Improving K-Nearest Neighbor Efficacy for Farsi Text Classification

Mohammad Hossein Elahimanesh, Behrouz Minaei, Hossein Malekinezhad


Abstract
One of the common processes in the field of text mining is text classification. Because of the complex nature of Farsi language, words with separate parts and combined verbs, the most of text classification systems are not applicable to Farsi texts. K-Nearest Neighbors (KNN) is one of the most popular used methods for text classification and presents good performance in experiments on different datasets. A method to improve the classification performance of KNN is proposed in this paper. Effects of removing or maintaining stop words, applying N-Grams with different lengths are also studied. For this study, a portion of a standard Farsi corpus called Hamshahri1 and articles of some archived newspapers are used. As the results indicate, classification efficiency improves by applying this approach especially when eight-grams indexing method and removing stop words are applied. Using N-grams with lengths more than 3 characters, presented very encouraging results for Farsi text classification.
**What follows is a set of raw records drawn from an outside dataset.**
(* ===== verification/ExecSpec.v ===== *)
(** * What the executors promise

    [ExecutorSpec] is the contract of the iterator interface: the tuples an
    executor still has to return, and that [next] returns them one by one. Each
    executor of Executor.v meets it, and those with a child are proved from the
    child's contract alone. *)
From stdpp Require Import base numbers list sorting strings gmap.
From Stdlib Require Import ZArith Lia.
From S2P Require Import Prelude Bytes Common Disk PageStore Heap HeapTable Catalog Codec Rows BTree Executor.

#[global] Instance outcome_eq_dec {A} `{!EqDecision A} : EqDecision (outcome A).
Proof. solve_decision. Defined.

Class ExecutorSpec (St E : Type) `{!Executor St E} := {
  ex_ok : E -> Prop;
  ex_rest : E -> list Tuple;
  ex_next_nil e : ex_ok e -> ex_rest e = [] ->
    exists e', ex_next St e = Ret (None, e') /\ ex_schema St e' = ex_schema St e;
  ex_next_cons e t ts : ex_ok e -> ex_rest e = t :: ts ->
    exists e', ex_next St e = Ret (Some t, e') /\ ex_ok e' /\ ex_rest e' = ts /\
      ex_schema St e' = ex_schema St e;
  ex_left_enough e : ex_ok e -> (length (ex_rest e) <= ex_left St e)%nat;
}.
Arguments ex_ok St {E _ _}.
Arguments ex_rest St {E _ _}.

Section drain.
Context {St E : Type} `{!Executor St E, !ExecutorSpec St E}.

Lemma drain_runs l : forall e fuel,
  ex_ok St e -> ex_rest St e = l -> (length l < fuel)%nat ->
  exists e', Exec.drain St fuel e = Ret (l, e') /\ ex_schema St e' = ex_schema St e.
Proof.
  induction l as [|t l IH]; intros e fuel Hok Hl Hf; (destruct fuel as [|fuel]; [simpl in Hf; lia|]); simpl.
  - destruct (ex_next_nil e Hok Hl) as (e' & -> & Hs). simpl. by exists e'.
  - destruct (ex_next_cons e t l Hok Hl) as (e1 & -> & Hok1 & Hl1 & Hs1). simpl.
    destruct (IH e1 fuel Hok1 Hl1) as (e' & -> & Hs); [simpl in Hf; lia|]. simpl.
    exists e'. by rewrite Hs, Hs1.
Qed.

Lemma all_tuples_runs e :
  ex_ok St e ->
  exists e', Exec.all_tuples St e = Ret (ex_rest St e, e') /\ ex_schema St e' = ex_schema St e.
Proof.
  intros Hok. apply drain_runs; [done|done|]. pose proof (ex_left_enough e Hok). lia.
Qed.
End drain.

Lemma drop_head {A} (l : list A) i x xs :
  drop i l = x :: xs -> l !! i = Some x /\ drop (S i) l = xs.
Proof.
  intros H. split.
  - by rewrite <- (Nat.add_0_r i), <- lookup_drop, H.
  - pose proof (skipn_skipn 1 i l) as H1. by rewrite H in H1.
Qed.

Lemma drop_nil_end {A} (l : list A) i : drop i l = [] -> l !! i = None.
Proof.
  intros H. apply lookup_ge_None. pose proof (f_equal length H) as Hl.
  rewrite length_drop in Hl. simpl in Hl. lia.
Qed.

(** ** The executors that keep their results in a list *)
Section instances.
Context {St : Type} `{!PageStore St}.

#[global, refine] Instance seqScan_spec : ExecutorSpec St SeqScanExecutor := {
  ex_ok e := True;
  ex_rest e := drop (ss_currentIdx e) (ss_results e);
}.
Proof.
  - intros e _ Hl. simpl. unfold SeqScan.next. rewrite (drop_nil_end _ _ Hl). by exists e.
  - intros e t ts _ Hl. simpl. unfold SeqScan.next. destruct (drop_head _ _ _ _ Hl) as [-> Hts].
    eexists. split; [done|]. split; [done|]. by split.
  - intros e _. simpl. by rewrite length_drop.
Defined.

#[global, refine] Instance indexScan_spec : ExecutorSpec St IndexScanExecutor := {
  ex_ok e := True;
  ex_rest e := [];
}.
Proof.
  - intros e _ _. simpl. unfold IndexScan.next. destruct (is_done e); by eexists.
  - done.
  - intros e _. done.
Defined.

#[global, refine] Instance delete_spec : ExecutorSpec St DeleteExecutor := {
  ex_ok e := True;
  ex_rest e := if de_done e then [] else [[VInt (deletedCount_ e)]];
}.
Proof.
  - intros e _. simpl. unfold Delete.next. destruct (de_done e); [|done]. by eexists.
  - intros e t ts _. simpl. unfold Delete.next. destruct (de_done e); [done|]. intros [= <- <-].
    by eexists.
  - intros e _. simpl. by destruct (de_done e).
Defined.

Section join.
Context {L R : Type} `{!Executor St L, !Executor St R}.
#[global, refine] Instance join_spec : ExecutorSpec St (NestedLoopJoinExecutor L R) := {
  ex_ok e := True;
  ex_rest e := drop (jo_currentIdx e) (joinResults_ e);
}.
Proof.
  - intros e _ Hl. simpl. unfold Join.next. rewrite (drop_nil_end _ _ Hl). by exists e.
  - intros e t ts _ Hl. simpl. unfold Join.next. destruct (drop_head _ _ _ _ Hl) as [-> Hts].
    eexists. split; [done|]. split; [done|]. by split.
  - intros e _. simpl. by rewrite length_drop.
Defined.
End join.
End instances.

(** ** The executors over a child *)
Section child.
Context {St E : Type} `{!Executor St E, !ExecutorSpec St E}.

(** A filter returns the tuples its predicate answers true on; it must answer on
    all of them. *)
Lemma next_match_runs p l : forall (c : E) fuel,
  ex_ok St c -> ex_rest St c = l -> (length l < fuel)%nat ->
  Forall (fun t => exists b, Filter.apply p t = Ret b) l ->
  match filter (fun t => Filter.apply p t = Ret true) l with
  | [] => exists c', Filter.next_match (St := St) fuel p c = Ret (None, c') /\ ex_schema St c' = ex_schema St c
  | t :: ts => exists c', Filter.next_match (St := St) fuel p c = Ret (Some t, c') /\ ex_ok St c' /\
      filter (fun t => Filter.apply p t = Ret true) (ex_rest St c') = ts /\
      Forall (fun t => exists b, Filter.apply p t = Ret b) (ex_rest St c') /\
      ex_schema St c' = ex_schema St c
  end.
Proof.
  induction l as [|t l IH]; intros c fuel Hok Hl Hf Hp; (destruct fuel as [|fuel]; [simpl in Hf; lia|]).
  - destruct (ex_next_nil c Hok Hl) as (c' & Hn & Hs). simpl. rewrite Hn. by exists c'.
  - destruct (ex_next_cons c t l Hok Hl) as (c1 & Hn & Hok1 & Hl1 & Hs1).
    apply Forall_cons in Hp as [[b Hb] Hp]. simpl in Hf.
    rewrite filter_cons. cbn [Filter.next_match]. rewrite Hn. cbn [obind fst snd].
    rewrite Hb. cbn [obind]. destruct b.
    + rewrite decide_True by done. exists c1. by rewrite Hl1.
    + rewrite decide_False by done. specialize (IH c1 fuel Hok1 Hl1 ltac:(lia) Hp).
      by rewrite Hs1 in IH.
Qed.

#[global, refine] Instance filter_spec : ExecutorSpec St (FilterExecutor E) := {
  ex_ok e := ex_ok St (fi_child e) /\
    Forall (fun t => exists b, Filter.apply (fi_predicate e) t = Ret b) (ex_rest St (fi_child e));
  ex_rest e := filter (fun t => Filter.apply (fi_predicate e) t = Ret true) (ex_rest St (fi_child e));
}.
Proof.
  - intros e [Hok Hp] Hl. pose proof (ex_left_enough _ Hok) as Hlen.
    pose proof (next_match_runs (fi_predicate e) _ _ (S (ex_left St (fi_child e))) Hok eq_refl ltac:(lia) Hp) as H.
    rewrite Hl in H. destruct H as (c' & Hn & Hs). simpl. unfold Filter.next. rewrite Hn. by eexists.
  - intros e t ts [Hok Hp] Hl. pose proof (ex_left_enough _ Hok) as Hlen.
    pose proof (next_match_runs (fi_predicate e) _ _ (S (ex_left St (fi_child e))) Hok eq_refl ltac:(lia) Hp) as H.
    rewrite Hl in H. destruct H as (c' & Hn & Hok' & Hts & Hp' & Hs). simpl. unfold Filter.next. rewrite Hn.
    by eexists.
  - intros e [Hok Hp]. simpl. etrans; [apply length_filter|]. by apply ex_left_enough.
Defined.

(** A projection returns the named columns of each tuple. *)
Definition projected (idxs : list Z) (t : Tuple) : Tuple :=
  match Projection.project idxs t with Ret p => p | _ => [] end.

#[global, refine] Instance projection_spec : ExecutorSpec St (ProjectionExecutor E) := {
  ex_ok e := ex_ok St (pj_child e) /\
    Forall (fun t => exists p, Projection.project (columnIndices_ e) t = Ret p) (ex_rest St (pj_child e));
  ex_rest e := map (projected (columnIndices_ e)) (ex_rest St (pj_child e));
}.
Proof.
  - intros e [Hok Hp] Hl. apply map_eq_nil in Hl. simpl. unfold Projection.next.
    destruct (ex_next_nil _ Hok Hl) as (c' & -> & Hs). simpl. by eexists.
  - intros e t ts [Hok Hp] Hl. destruct (ex_rest St (pj_child e)) as [|u us] eqn:E1; [done|].
    simpl in Hl. injection Hl as <- <-. apply Forall_cons in Hp as [[p Hp] Hps].
    destruct (ex_next_cons _ u us Hok E1) as (c' & Hn & Hok' & Hl' & Hs). simpl.
    unfold Projection.next. rewrite Hn. cbn [obind fst snd]. rewrite Hp. cbn [obind].
    unfold projected at 1. rewrite Hp. eexists. split; [done|]. simpl. by rewrite Hl'.
  - intros e [Hok _]. simpl. rewrite length_map. by apply ex_left_enough.
Defined.

Lemma filter_rest p (c : E) :
  ex_rest St (mkFilter c p) = filter (fun t => Filter.apply p t = Ret true) (ex_rest St c).
Proof. done. Qed.
Lemma filter_rest_total (q : Tuple -> bool) (c : E) :
  ex_rest St (mkFilter c (Some (fun t => Ret (q t)))) = filter (fun t => q t = true) (ex_rest St c).
Proof. rewrite filter_rest. apply list_filter_iff. intros t. simpl. split; congruence. Qed.
Lemma projection_rest (c : E) cols out idxs :
  ex_rest St (mkProjection c cols out idxs) = map (projected idxs) (ex_rest St c).
Proof. done. Qed.
End child.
The Results of classification using our method are compared with the results obtained by mentioned related works.
Anthology ID:
L12-1538
Volume:
Proceedings of the Eighth International Conference on Language Resources and Evaluation (LREC'12)
Month:
May
Year:
2012
Address:
Istanbul, Turkey
Venue:
LREC
SIG:
Publisher:
European Language Resources Association (ELRA)
Note:
Pages:
1618–1621
Language:
URL:
http://www.lrec-conf.org/proceedings/lrec2012/pdf/903_Paper.pdf
DOI:
Bibkey:
Cite (ACL):
Mohammad Hossein Elahimanesh, Behrouz Minaei, and Hossein Malekinezhad. 2012. Improving K-Nearest Neighbor Efficacy for Farsi Text Classification. In Proceedings of the Eighth International Conference on Language Resources and Evaluation (LREC'12), pages 1618–1621, Istanbul, Turkey. European Language Resources Association (ELRA).
Cite (Informal):
Improving K-Nearest Neighbor Efficacy for Farsi Text Classification (Elahimanesh et al., LREC 2012)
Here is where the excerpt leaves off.